(** X8.  The setters of the time and of the two bounds do not reject
    [NaN]: given [NaN] they return, and from then on the reference time is
    [NaN] and the clock reads [NaN] at every wall-clock sample; a bound
    given as [NaN] is stored. *)
Theorem NaN_is_not_rejected (w : world) (op : operation) :
  op = SetTime NaN \/ op = SetMinimum NaN \/ op = SetMaximum NaN ->
  time (this w) (now w) <> None ->
  exists w1,
    perform behave op w =
    Returns tt (dispatch_all behave (announced op) w1)
               (Recalculated :: map Triggered (announced op)) /\
    _previousTime (this w1) = NaN /\
    (op = SetMinimum NaN -> _minimum (this w1) = NaN) /\
    (op = SetMaximum NaN -> _maximum (this w1) = NaN) /\
    (forall wall, time (this w1) wall = Some NaN).
Proof.
  intros Hop Hret.
  destruct (time (this w) (now w)) as [t|] eqn:Ht; [ clear Hret | congruence ].
  assert (Hup : exists c1, updated op (this w) (now w) = Some c1 /\
                           _previousTime c1 = NaN /\
                           (op = SetMinimum NaN -> _minimum c1 = NaN) /\
                           (op = SetMaximum NaN -> _maximum c1 = NaN)).
  { destruct Hop as [-> | [-> | ->]]; simpl; rewrite ?Ht; simpl.
    - eexists. split; [ reflexivity | ]. simpl. unfold clamp.
      split; [ destruct (_minimum (this w)), (_maximum (this w)); reflexivity | ].
      split; discriminate.
    - assert (E : JS.gt NaN (_maximum (this w)) = false)
        by (unfold JS.gt; destruct (_maximum (this w)); reflexivity).
      rewrite E. simpl. eexists. split; [ reflexivity | ]. simpl. unfold clamp. simpl.
      split; [ reflexivity | ]. split; [ reflexivity | discriminate ].
    - eexists. split; [ reflexivity | ]. simpl. unfold clamp. simpl.
      split; [ destruct (JS.max (_minimum (this w)) t); reflexivity | ].
      split; [ discriminate | reflexivity ]. }
  destruct Hup as (c1 & Hup & Hprev & Hmin & Hmax).
  destruct (@perform_shows op w c1 NaN Hup (time_reference_NaN c1 (now w) Hprev))
    as (w1 & _ & Hrun & K & _).
  destruct K as (Hcfg & _). apply config_fields in Hcfg. simpl in Hcfg.
  destruct Hcfg as (Hp & _ & _ & _ & Hlo & Hhi & _).
  exists w1. split; [ exact Hrun | ]. split; [ congruence | ].
  split; [ intros E; rewrite Hlo; auto | ].
  split; [ intros E; rewrite Hhi; auto | ].
  intros wall. apply time_reference_NaN. congruence.
Qed.

(** X10.  Setting the time returns with the reference pair set to the
    given time clamped and the present wall-clock sample.  The clock then
    reads the given time clamped, when it does not loop or when the clamped
    time lies inside the range of the getter. *)
Theorem set_time_round_trip (w : world) (t : num) :
  (_running (this w) = true -> JS.is_finite (_rate (this w)) = true) ->
  can_loop (this w) = false \/ inside (this w) (clamp (this w) t) = true ->
  exists w1 t',
    set_time behave t w =
      Returns tt (dispatch behave "settime" w1) [Recalculated; Triggered "settime"] /\
    _previousTime (this w1) = clamp (this w) t /\
    _previousNow (this w1) = Fin (now w) /\
    time (this w1) (now w1) = Some t' /\ JS.same t' (clamp (this w) t).
Proof.
  intros Hrate Hcase.
  set (c1 := calibrate (clamp (this w) t) (now w) (this w)).
  assert (Hshow : exists t', time c1 (now w) = Some t' /\ JS.same t' (clamp (this w) t)).
  { destruct Hcase as [Hloop | Hin].
    - destruct (@calibrated_clamps c1 (now w) Hloop eq_refl Hrate) as (t' & Ht' & Hs).
      exists t'. split; [ exact Ht' | ].
      eapply same_trans; [ exact Hs | apply clamp_twice ].
    - apply (@calibrated_displays c1 (now w) (clamp (this w) t) eq_refl Hrate).
      + apply same_refl.
      + exact Hin. }
  destruct Hshow as (t' & Ht' & Hs).
  destruct (@perform_shows (SetTime t) w c1 t' eq_refl Ht') as (w1 & _ & Hrun & K & Hw1).
  destruct K as (Hcfg & _). apply config_fields in Hcfg. simpl in Hcfg.
  destruct Hcfg as (Hp & Hn & _).
  exists w1, t'. split; [ exact Hrun | ]. repeat split; assumption.
Qed.

(** X12.  An operation that updates the state stores what it is given:
    read back through the getters from the world handed to the event
    listeners, the running flag is true after [start] and false after
    [stop], and the rate, a bound and the loop flag are the values set.
    No operation changes another of these five than its own, the event
    listeners, or which time listeners are registered. *)
Theorem setters_read_back (w : world) (op : operation) (c1 : clock) :
  updated op (this w) (now w) = Some c1 ->
  time c1 (now w) <> None ->
  exists w1,
    perform behave op w =
    Returns tt (dispatch_all behave (announced op) w1)
               (Recalculated :: map Triggered (announced op)) /\
    get_running w1 =
      Returns (match op with
               | Start => true | Stop => false | _ => _running (this w)
               end) w1 [] /\
    get_rate w1 =
      Returns (match op with SetRate r => r | _ => _rate (this w) end) w1 [] /\
    get_minimum w1 =
      Returns (match op with SetMinimum m => m | _ => _minimum (this w) end) w1 [] /\
    get_maximum w1 =
      Returns (match op with SetMaximum m => m | _ => _maximum (this w) end) w1 [] /\
    get_loop w1 =
      Returns (match op with SetLoop b => b | _ => _loop (this w) end) w1 [] /\
    _eventListeners (this w1) = _eventListeners (this w) /\
    map fst (_timeListeners (this w1)) = map fst (_timeListeners (this w)).
Proof.
  intros Hup Hret.
  destruct (time c1 (now w)) as [t1|] eqn:Ht1; [ clear Hret | congruence ].
  destruct (@perform_shows op w c1 t1 Hup Ht1) as (w1 & _ & Hrun & K & _).
  destruct K as (Hcfg & _ & Hkeys & _). apply config_fields in Hcfg.
  simpl in Hcfg, Hkeys.
  destruct Hcfg as (_ & _ & Hr & Hg & Hlo & Hhi & Hl & He).
  exists w1. split; [ exact Hrun | ].
  unfold get_running, get_rate, get_minimum, get_maximum, get_loop, read.
  rewrite Hr, Hg, Hlo, Hhi, Hl, He, Hkeys.
  rewrite (updated_listeners _ _ _ Hup).
  destruct op; simpl in Hup; unfold option_map in Hup;
    repeat match type of Hup with
           | context [time ?c ?v] => destruct (time c v)
           | context [if ?g then _ else _] => destruct g eqn:?
           end;
    try discriminate; injection Hup as <-; simpl; repeat split; congruence.
Qed.

(** X28.  On a clock that loops from 0 to a positive maximum, setting the
    time to the maximum or beyond makes the clock read 0: the setter clamps
    the reference time to the maximum, and the getter takes its remainder
    by the maximum. *)
Theorem set_time_wraps_at_maximum (w : world) (t : num) (lo hi : Q) :
  can_loop (this w) = true ->
  _minimum (this w) = Fin lo -> (lo == 0)%Q ->
  _maximum (this w) = Fin hi -> (0 < hi)%Q ->
  (_running (this w) = true -> JS.is_finite (_rate (this w)) = true) ->
  JS.ge t (Fin hi) = true ->
  exists w1 t',
    set_time behave t w =
      Returns tt (dispatch behave "settime" w1) [Recalculated; Triggered "settime"] /\
    JS.same (_previousTime (this w1)) (Fin hi) /\
    time (this w1) (now w1) = Some t' /\ JS.same t' (Fin 0).
Proof.
  intros Hloop Hmin Hz Hmax Hpos Hrate Hge.
  set (c1 := calibrate (clamp (this w) t) (now w) (this w)).
  assert (Hprev : JS.same (_previousTime c1) (Fin hi)).
  { simpl. unfold clamp. rewrite Hmin, Hmax. unfold JS.ge in Hge.
    destruct t as [| |x|]; try discriminate; simpl in Hge |- *;
      qcases; qprop; simpl; try lra; try reflexivity. }
  assert (Hraw : JS.same (raw_time c1 (now w)) (Fin hi)).
  { eapply same_trans; [ apply raw_time_calibrated; [ reflexivity | exact Hrate ] | ].
    exact Hprev. }
  destruct (@maximum_wraps c1 lo hi (raw_time c1 (now w)) (laps c1 (raw_time c1 (now w)))
              Hloop Hmin Hz Hmax Hpos Hraw)
    as (t' & Htime & Hs).
  destruct (@perform_shows (SetTime t) w c1 t' eq_refl Htime) as (w1 & _ & Hrun & K & Hw1).
  destruct K as (Hcfg & _). apply config_fields in Hcfg. simpl in Hcfg.
  destruct Hcfg as (Hp & _).
  exists w1, t'. split; [ exact Hrun | ]. split; [ rewrite Hp; exact Hprev | ].
  split; assumption.
Qed.
End Setters.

————————

ACTIVITY ::
If a line above contains the word "Hpos", it counts; state how many lines count, and nothing more.

TASK OUTPUT ::
2